→ **WORK REQUIRED**:
Searching the material below, find each line that includes the word "connectionKey", and copy it.

*** Opening of SOURCE DATA ***

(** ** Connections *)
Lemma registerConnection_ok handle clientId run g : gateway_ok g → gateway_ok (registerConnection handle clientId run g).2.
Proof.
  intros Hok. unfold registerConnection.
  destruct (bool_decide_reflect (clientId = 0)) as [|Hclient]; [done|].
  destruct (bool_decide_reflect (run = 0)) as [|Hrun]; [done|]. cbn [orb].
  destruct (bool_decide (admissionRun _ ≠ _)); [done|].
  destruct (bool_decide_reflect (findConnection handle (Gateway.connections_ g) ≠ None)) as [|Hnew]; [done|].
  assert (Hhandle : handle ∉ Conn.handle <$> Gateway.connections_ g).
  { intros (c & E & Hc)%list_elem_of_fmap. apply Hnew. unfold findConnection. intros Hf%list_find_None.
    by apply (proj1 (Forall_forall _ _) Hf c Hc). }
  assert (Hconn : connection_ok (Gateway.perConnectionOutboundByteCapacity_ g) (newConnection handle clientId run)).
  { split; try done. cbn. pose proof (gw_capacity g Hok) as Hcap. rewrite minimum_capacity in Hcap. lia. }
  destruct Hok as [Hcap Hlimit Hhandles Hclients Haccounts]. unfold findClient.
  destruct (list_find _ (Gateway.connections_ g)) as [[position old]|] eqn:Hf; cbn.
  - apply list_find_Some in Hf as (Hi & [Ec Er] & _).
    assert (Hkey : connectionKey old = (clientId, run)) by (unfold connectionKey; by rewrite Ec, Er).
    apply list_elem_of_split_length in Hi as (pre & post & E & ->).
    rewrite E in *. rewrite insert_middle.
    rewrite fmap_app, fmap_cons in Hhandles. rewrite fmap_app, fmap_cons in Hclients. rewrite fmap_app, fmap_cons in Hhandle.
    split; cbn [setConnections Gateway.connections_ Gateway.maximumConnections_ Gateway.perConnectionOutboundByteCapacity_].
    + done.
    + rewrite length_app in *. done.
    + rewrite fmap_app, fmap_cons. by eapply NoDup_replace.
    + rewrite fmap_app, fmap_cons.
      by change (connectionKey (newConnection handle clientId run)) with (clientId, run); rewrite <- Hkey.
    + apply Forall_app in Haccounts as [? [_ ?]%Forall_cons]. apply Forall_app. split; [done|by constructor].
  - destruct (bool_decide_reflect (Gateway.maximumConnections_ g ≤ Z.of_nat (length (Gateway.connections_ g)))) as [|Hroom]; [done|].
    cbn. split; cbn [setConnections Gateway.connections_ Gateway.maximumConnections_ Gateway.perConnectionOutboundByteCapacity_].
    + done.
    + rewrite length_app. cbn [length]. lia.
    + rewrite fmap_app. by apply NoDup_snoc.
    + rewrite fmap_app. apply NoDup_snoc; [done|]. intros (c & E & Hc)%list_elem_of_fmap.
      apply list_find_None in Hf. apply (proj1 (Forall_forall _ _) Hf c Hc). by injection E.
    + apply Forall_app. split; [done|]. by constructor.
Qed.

*** Close of SOURCE DATA ***

→ **EXERCISE RESULT**:
    assert (Hkey : connectionKey old = (clientId, run)) by (unfold connectionKey; by rewrite Ec, Er).
      by change (connectionKey (newConnection handle clientId run)) with (clientId, run); rewrite <- Hkey.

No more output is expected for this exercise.